From the top of the records below, return each line exactly, ending with the line that contains "least one that".

(Saved entries)
BEGIN

(* ===== verification/ConstLexical.v ===== *)
(** * Constants by lexical scope

    What a constant means: the methods of [ConstEval.v] over scopes that are
    lists of names and values, innermost first.  There are no slots, no cache and
    no stacks of what is being evaluated: every use of a constant evaluates it
    again.  A computation is a relation, and the methods are the least one that
    [step] closes, so an evaluation is finite.  It has one outcome at most. *)
From stdpp Require Import gmap pretty.
From S2P Require Import Prelude Syntax Utf8 TextOps Float64 Mir Interp Exec Entry Hir SemType ConstEval ConstRel ConstState.

Open Scope nat_scope.

(** ** Scopes *)

(** Whether the name is mutable, and its value *)
Definition Scope : Type := list (string * (bool * RuntimeValue)).

Fixpoint scope_find (name : string) (s : Scope) : option (bool * RuntimeValue) :=
  match s with
  | [] => None
  | (n, local) :: s' => if String.eqb n name then Some local else scope_find name s'
  end.

Fixpoint scope_set (name : string) (value : RuntimeValue) (s : Scope) : Scope :=
  match s with
  | [] => []
  | (n, (mutable, v)) :: s' =>
      if String.eqb n name then (n, (mutable, value)) :: s' else (n, (mutable, v)) :: scope_set name value s'
  end.

(** The value of a local after an assignment to it or inside it *)
Definition target_update (target : ConstTarget) (value current : RuntimeValue) : Result RuntimeValue string :=
  match target with
  | T_Local _ => RunOk value
  | T_Field name field => assign_field name field value current
  | T_Index _ index => update_runtime_array_index current index value
  | T_IndexField _ index field => update_runtime_array_record_field current index field value
  end.

Definition scope_assign (target : ConstTarget) (value : RuntimeValue) (s : Scope)
    : Result ConstAssignResult string * Scope :=
  match scope_find (target_name target) s with
  | None => (RunOk Unknown, s)
  | Some (false, _) => (RunOk Immutable, s)
  | Some (true, current) =>
      match target_update target value current with
      | RunOk value => (RunOk Assigned, scope_set (target_name target) value s)
      | RunErr message => (RunErr message, s)
      end
  end.

(** ** Computations *)

(** From the value of [result] and a scope to a value and a scope *)
Definition LexM (A : Type) : Type := option RuntimeValue -> Scope -> A -> Scope -> Prop.

Definition lex_ret {A} (a : A) : LexM A := fun _ s a' s' => a' = a /\ s' = s.
Definition lex_bind {A B} (m : LexM A) (k : A -> LexM B) : LexM B := fun r s b s' =>
  exists a s1, m r s a s1 /\ k a r s1 b s'.
Definition lex_get {A} (f : Scope -> A) : LexM A := fun _ s a s' => a = f s /\ s' = s.
Definition lex_put (f : Scope -> Scope) : LexM unit := fun _ s _ s' => s' = f s.
(** [m] from [start s] with [result], and [finish s] of the scope it leaves *)
Definition lex_within {A} (result : option RuntimeValue -> option RuntimeValue) (start : Scope -> Scope)
    (finish : Scope -> Scope -> Scope) (m : LexM A) : LexM A := fun r s a s' =>
  exists s1, m (result r) (start s) a s1 /\ s' = finish s s1.

(** What the inner scope added is dropped. *)
Definition leave_scope (s inner : Scope) : Scope := drop (length inner - length s) inner.

Definition bound (binding : option (string * RuntimeValue)) (s : Scope) : Scope :=
  match binding with Some (name, value) => (name, (false, value)) :: s | None => s end.

#[global] Instance LexM_monad : ConstMonad LexM := {|
  c_ret := @lex_ret;
  c_bind := @lex_bind;
  c_err := fun A span message _ _ _ _ => False;
  c_panic := fun A _ _ _ _ => False;
  c_diagnose := fun _ => lex_put id;
  c_read := fun name => lex_get (fun s => option_map snd (scope_find name s));
  c_bind_value := fun name value => lex_put (cons (name, (false, value)));
  c_bind_slot := fun name value => lex_put (cons (name, (true, value)));
  c_assign := fun target value _ s a s' => (a, s') = scope_assign target value s;
  c_nested := fun A binding => lex_within id (bound binding) leave_scope;
  c_cloned := fun A => lex_within id id (fun s _ => s);
  c_isolated := fun A => lex_within id (fun _ => []) (fun s _ => s);
  c_frame := fun A => lex_within (fun _ => None) (fun _ => []) (fun s _ => s);
  c_result := fun r s a s' => a = r /\ s' = s;
  c_with_result := fun A v => lex_within (fun _ => Some v) id (fun _ s => s);
  c_cached := fun _ => lex_ret None;
  c_const_active := fun _ => lex_ret false;
  c_with_const := fun _ m r s o s' => exists v, o = Some v /\ m None s v s';
  c_function_active := fun _ => lex_ret false;
  c_with_function := fun A _ m => m
|}.

(** ** Inclusion *)

Definition included (A : Type) (m1 m2 : LexM A) : Prop := forall r s a s', m1 r s a s' -> m2 r s a s'.

#[global] Instance included_rel : ConstRel included.
Proof.
  split; try (intros; exact (fun r s a s' H => H)).
  - intros A B m1 m2 f1 f2 Hm Hf r s b s' (a & s1 & H1 & H2). exists a, s1. split; [by apply Hm | by apply Hf].
  - intros A binding m1 m2 Hm r s a s' (s1 & H1 & ->). exists s1. split; [by apply Hm | done].
  - intros A m1 m2 Hm r s a s' (s1 & H1 & ->). exists s1. split; [by apply Hm | done].
Qed.

#[global] Instance included_call_rel prog : ConstCallRel prog included.
Proof.
  split; try (intros; exact (fun r s a s' H => H)); try (intros; assumption).
  - intros A m1 m2 Hm r s a s' (s1 & H1 & ->). exists s1. split; [by apply Hm | done].
  - intros A m1 m2 Hm r s a s' (s1 & H1 & ->). exists s1. split; [by apply Hm | done].
  - intros A v m1 m2 Hm r s a s' (s1 & H1 & ->). exists s1. split; [by apply Hm | done].
  - intros name m1 m2 _ Hm r s o s' (v & -> & H1). exists v. split; [done | by apply Hm].
Qed.

(** ** Evaluation *)
Section Lexical.
Context `{Platform} (prog : ConstProgram) (checks : bool).

Definition knot_le (K1 K2 : Knot LexM) : Prop := knot_rel included K1 K2.

(** The least knot that [step] closes *)
Definition lexical : Knot LexM := mkKnot
  (fun e r s v s' => forall K, knot_le (step prog checks K) K -> k_expr K e r s v s')
  (fun b r s v s' => forall K, knot_le (step prog checks K) K -> k_body K b r s v s')
  (fun name r s o s' => forall K, knot_le (step prog checks K) K -> k_const K name r s o s')
  (fun name args span r s v s' =>
     forall K, knot_le (step prog checks K) K -> k_function K name args span r s v s').

Lemma lexical_least K : knot_le (step prog checks K) K -> knot_le lexical K.
Proof. intros HK. split; intros; intros r s a s' Hlex; exact (Hlex K HK). Qed.

Lemma knot_le_trans K1 K2 K3 : knot_le K1 K2 -> knot_le K2 K3 -> knot_le K1 K3.
Proof. intros H12 H23. split; intros; intros r s a s' H1; by apply H23, H12. Qed.

Lemma lexical_closed : knot_le (step prog checks lexical) lexical.
Proof.
  assert (Hle : forall K, knot_le (step prog checks K) K -> knot_le (step prog checks lexical) K).
  { intros K HK. eapply knot_le_trans; [|exact HK]. apply rel_step; [apply _..|]. by apply lexical_least. }
  split; intros; intros r s a s' Hstep K HK; by apply (Hle K HK).
Qed.

Lemma lexical_unfold : knot_le lexical (step prog checks lexical).
Proof. apply lexical_least, rel_step; [apply _..|]. exact lexical_closed. Qed.

(** ** One outcome *)

Definition agree (A : Type) (m1 m2 : LexM A) : Prop :=
  forall r s a1 s1 a2 s2, m1 r s a1 s1 -> m2 r s a2 s2 -> a1 = a2 /\ s1 = s2.

#[local] Instance agree_rel : ConstRel agree.
Proof.
  split.
  - intros A a r s a1 s1 a2 s2 [-> ->] [-> ->]. done.
  - intros A B m1 m2 f1 f2 Hm Hf r s b1 s1 b2 s2 (a1 & t1 & H1 & H1') (a2 & t2 & H2 & H2').
    destruct (Hm _ _ _ _ _ _ H1 H2) as [-> ->]. exact (Hf _ _ _ _ _ _ _ H1' H2').
  - intros A span message r s a1 s1 a2 s2 [].
  - intros A r s a1 s1 a2 s2 [].
  - intros d r s [] s1 [] s2 -> ->. done.
  - intros name r s a1 s1 a2 s2 [-> ->] [-> ->]. done.
  - intros name v r s [] s1 [] s2 -> ->. done.
  - intros name v r s [] s1 [] s2 -> ->. done.
  - intros target v r s a1 s1 a2 s2. cbn. intros H1 H2. rewrite <- H1 in H2. by injection H2.
  - intros A binding m1 m2 Hm r s a1 s1 a2 s2 (t1 & H1 & ->) (t2 & H2 & ->).
    by destruct (Hm _ _ _ _ _ _ H1 H2) as [-> ->].
  - intros A m1 m2 Hm r s a1 s1 a2 s2 (t1 & H1 & ->) (t2 & H2 & ->).
    by destruct (Hm _ _ _ _ _ _ H1 H2) as [-> ->].
Qed.

#[local] Instance agree_call_rel : ConstCallRel prog agree.
Proof.
  assert (Hwithin : forall A f g h (m1 m2 : LexM A),
             agree A m1 m2 -> agree A (lex_within f g h m1) (lex_within f g h m2)).
  { intros A f g h m1 m2 Hm r s a1 s1 a2 s2 (t1 & H1 & ->) (t2 & H2 & ->).
    by destruct (Hm _ _ _ _ _ _ H1 H2) as [-> ->]. }
  split; try (intros; by apply Hwithin); try done.
  - intros r s a1 s1 a2 s2 [-> ->] [-> ->]. done.
  - intros name r s a1 s1 a2 s2 [-> ->] [-> ->]. done.
  - intros name r s a1 s1 a2 s2 [-> ->] [-> ->]. done.
  - intros name m1 m2 _ Hm r s o1 s1 o2 s2 (v1 & -> & H1) (v2 & -> & H2).
    by destruct (Hm _ _ _ _ _ _ H1 H2) as [-> ->].
  - intros name r s a1 s1 a2 s2 [-> ->] [-> ->]. done.
Qed.

(** The computations that agree with [lexical] *)
Definition agreeing : Knot LexM := mkKnot
  (fun e r s v s' => forall v2 s2, k_expr lexical e r s v2 s2 -> v = v2 /\ s' = s2)
  (fun b r s v s' => forall v2 s2, k_body lexical b r s v2 s2 -> v = v2 /\ s' = s2)
  (fun name r s v s' => forall v2 s2, k_const lexical name r s v2 s2 -> v = v2 /\ s' = s2)
  (fun name args span r s v s' =>
     forall v2 s2, k_function lexical name args span r s v2 s2 -> v = v2 /\ s' = s2).

Lemma lexical_agrees : knot_le lexical agreeing.
Proof.
  apply lexical_least.
  assert (HR : knot_rel agree (step prog checks agreeing) (step prog checks lexical)).
  { apply rel_step; [apply _..|]. split; intros; intros r s a1 s1 a2 s2 H1 H2; by apply H1. }
  destruct HR as [HE HB HC HF], lexical_unfold as [UE UB UC UF].
  split; intros; intros r s a1 s1 H1 a2 s2 H2.
  - exact (HE _ _ _ _ _ _ _ H1 (UE _ _ _ _ _ H2)).
  - exact (HB _ _ _ _ _ _ _ H1 (UB _ _ _ _ _ H2)).
  - exact (HC _ _ _ _ _ _ _ H1 (UC _ _ _ _ _ H2)).
  - exact (HF _ _ _ _ _ _ _ _ _ H1 (UF _ _ _ _ _ _ _ H2)).
Qed.

Lemma lexical_deterministic e r s v1 s1 v2 s2 :
  k_expr lexical e r s v1 s1 -> k_expr lexical e r s v2 s2 -> v1 = v2 /\ s1 = s2.
Proof. intros H1 H2. by apply (knot_rel_expr _ _ _ lexical_agrees _ _ _ _ _ H1). Qed.

(** [e] has the value [v], outside of any function *)
Definition const_evaluates (e : Expr) (v : RuntimeValue) : Prop :=
  exists s', k_expr lexical e None [] v s'.
End Lexical.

END

## [ANSWER SPACE]
(* ===== verification/ConstLexical.v ===== *)
(** * Constants by lexical scope

    What a constant means: the methods of [ConstEval.v] over scopes that are
    lists of names and values, innermost first.  There are no slots, no cache and
    no stacks of what is being evaluated: every use of a constant evaluates it
    again.  A computation is a relation, and the methods are the least one that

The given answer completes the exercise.